Yine hareketsiz yaşam, kemik erimesi, diyabet gibi sağlık sorunlarının da başında gelir. Hareketsizliği bir yaşam biçimi haline getirenler, sağlıklarını ne şekilde bir tehlikeye attıklarının farkında değiller. Tüm yaş gruplarından bireyler zamanlarının büyük bir kısmını televizyon, telefon, tablet, bilgisayar başında geçiriyor.  Ve çoğu insanda bu durum bir bağımlılık haline geliyor. Öğrenme çağında olan çocuklar için bu oldukça tehlikeli bir unsur. O yaşlarda edinilen alışkanlıklar küçük yaşlardan itibaren hareketsizliğe ve sağlıksız yaşama sebep oluyor. Sokaklarda yaşıtlarıyla birlikte vakit geçirmesi oyun oynaması gereken çocuklar, teknolojinin kurbanı olup tüm günlerini ellerindeki tabletlerle geçiriyor.  Yine ergenlik çağında veya 20’li yaşlarda ki kişilerde sosyal medyanın etkisi altında kalıp zamanlarını teknolojik cihazlarla heba ediyorlar. 

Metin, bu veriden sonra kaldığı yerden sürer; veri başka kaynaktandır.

Lemma visualize_floyd_paths_shortest_witness :
  ∃ dist pos next_node pics,
    FW.floyd_warshall abc_vertices abc_edges = Ok (dist, pos, next_node)
    ∧ (∀ fuel, (length abc_vertices - 1 ≤ fuel)%nat →
         Viz.visualize_floyd_paths_per_source true fuel abc_vertices
           abc_edges dist pos next_node "floyd_paths"
         = Some (Ok pics))
    ∧ map Viz.pic_file pics
      = map (fun v => ("floyd_paths" ++ "_" ++ v)%string) abc_vertices
    ∧ ∀ i source pic,
        abc_vertices !! i = Some source → pics !! i = Some pic →
        Forall2 (fun e d => d = green e ∨ d = gray e) abc_edges
                (Viz.pic_edges pic)
        ∧ (∀ j target d,
             abc_vertices !! j = Some target →
             mlookup dist i j = Some (Int d) →
             ∃ es, walk abc_edges source es target ∧ weight es = d
                   ∧ Forall (fun e => green e ∈ Viz.pic_edges pic) es)
        ∧ (∀ e, green e ∈ Viz.pic_edges pic →
             e ∈ abc_edges
             ∧ ∃ target path,
                 target ∈ abc_vertices
                 ∧ (∀ fuel, (length abc_vertices - 1 ≤ fuel)%nat →
                      FW.reconstruct_path fuel source target abc_vertices
                        pos next_node = Some (Ok path))
                 ∧ (src e, tgt e) ∈ Viz.steps path).
Proof.
  destruct (FW.floyd_warshall abc_vertices abc_edges)
    as [[[dist pos] next_node]|e] eqn:Hfw; last by vm_compute in Hfw.
  destruct (visualize_floyd_paths_shortest abc_vertices abc_edges
              "floyd_paths" dist pos next_node) as [pics Hpics].
  - compute_done.
  - apply abc_closed.
  - apply abc_no_negative_cycle.
  - done.
  - by exists dist, pos, next_node, pics.
Defined.

(** A world where the directories can be entered and every picture is
    rendered. *)
Definition fair_world : Main.world := Main.World true (fun _ => true).

Lemma main_plot_unbound_parent_witness :
  Main.main_plot int_signed fair_world true (prim_fuel abc_vertices neg_edges)
    "neg" neg_dot
  = Some (Fail (UnboundLocalError "parent")).
Proof.
  apply (main_plot_unbound_parent int_signed fair_world true "neg" neg_dot
           true neg_edges "A" ["B"; "C"]%string).
  - vm_compute. reflexivity.
  - exists "A"%string, neg_edges. split_and!.
    + apply reachable_refl.
    + simpl. split_and!; try done; compute_done.
    + done.
  - unfold float_small. by vm_compute.
  - done.
  - done.
  - done.
Defined.

Lemma triangle_no_negative_cycle : ¬ negative_cycle triangle_edges.
Proof. apply nonneg_no_negative_cycle. compute_done. Qed.

Lemma main_plot_returns_witness :
  ∃ s pics,
    (∀ fuel, (prim_fuel abc_vertices triangle_edges ≤ fuel)%nat →
             (length abc_vertices - 1 ≤ fuel)%nat →
       Main.main_plot int_decimal fair_world true fuel "triangle"
         triangle_dot
       = Some (Done (s, pics)))
    ∧ map Viz.pic_file pics
      = ["triangle"; "mst_tree"; "bellman_paths"; "floyd_paths_A";
         "floyd_paths_B"; "floyd_paths_C"]%string.
Proof.
  apply (main_plot_returns int_decimal fair_world true "triangle"
           triangle_dot false triangle_edges abc_vertices).
  - vm_compute. reflexivity.
  - done.
  - apply triangle_no_negative_cycle.
  - unfold float_small. by vm_compute.
  - done.
  - done.
Defined.

Lemma generate_graph_twice_witness :
  ∃ es pic,
    triangle_edges = es ≫= both
    ∧ Viz.generate_graph true false triangle_edges "triangle" = Some pic
    ∧ Viz.pic_kind pic = Viz.Graph
    ∧ Viz.pic_file pic = "triangle"%string
    ∧ Viz.pic_edges pic = es ≫= (fun e => [labelled e; labelled (rev_edge e)])
    ∧ length (Viz.pic_edges pic) = (2 * length es)%nat.
Proof.
  apply (generate_graph_twice int_decimal triangle_dot triangle_edges
           abc_vertices "triangle").
  vm_compute. reflexivity.
Defined.

Lemma read_dot_file_first_last_witness :
  Dot.read_dot_file int_decimal
    ["graph G {"; "  A -- B;"; "}"]%string
  = Dot.read_dot_file int_decimal
      ["graph H {"; "  A -- B;"; "  C -- D;"]%string
  ∧ Dot.read_dot_file int_decimal ["graph G {"%string]
    = Done (Str.contains "digraph" "graph G {", [], [])
  ∧ Dot.read_dot_file int_decimal ["graph G {"; "}"]%string
    = Done (Str.contains "digraph" "graph G {", [], []).
Proof.
  apply (read_dot_file_first_last int_decimal "graph G {" "graph H {"
           ["  A -- B;"]%string "}" "  C -- D;").
  vm_compute. reflexivity.
Defined.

Teknolojinin büyüsüne kapılıp sağlımızı riske atmamalı mutlaka her gün 1 saat yürüyüş veya yavaş tempolu egzersiz yapmalıyız. Örneğin; kısa mesafe gideceğimiz yerlere araçla değil yürüyerek gitmeyi tercih etmeliyiz. Telefonlardan tabletlerden uzak, biraz kendimize zaman ayırmalıyız. Unutmamız gereken en önemli şey, alışkanlıkların tekrarlarla kazanıldığı ve erken yaşlarda edindiğimiz her olumlu alışkanlığın ileri ki yaşlarda bizlere kolaylık sağlayacağıdır.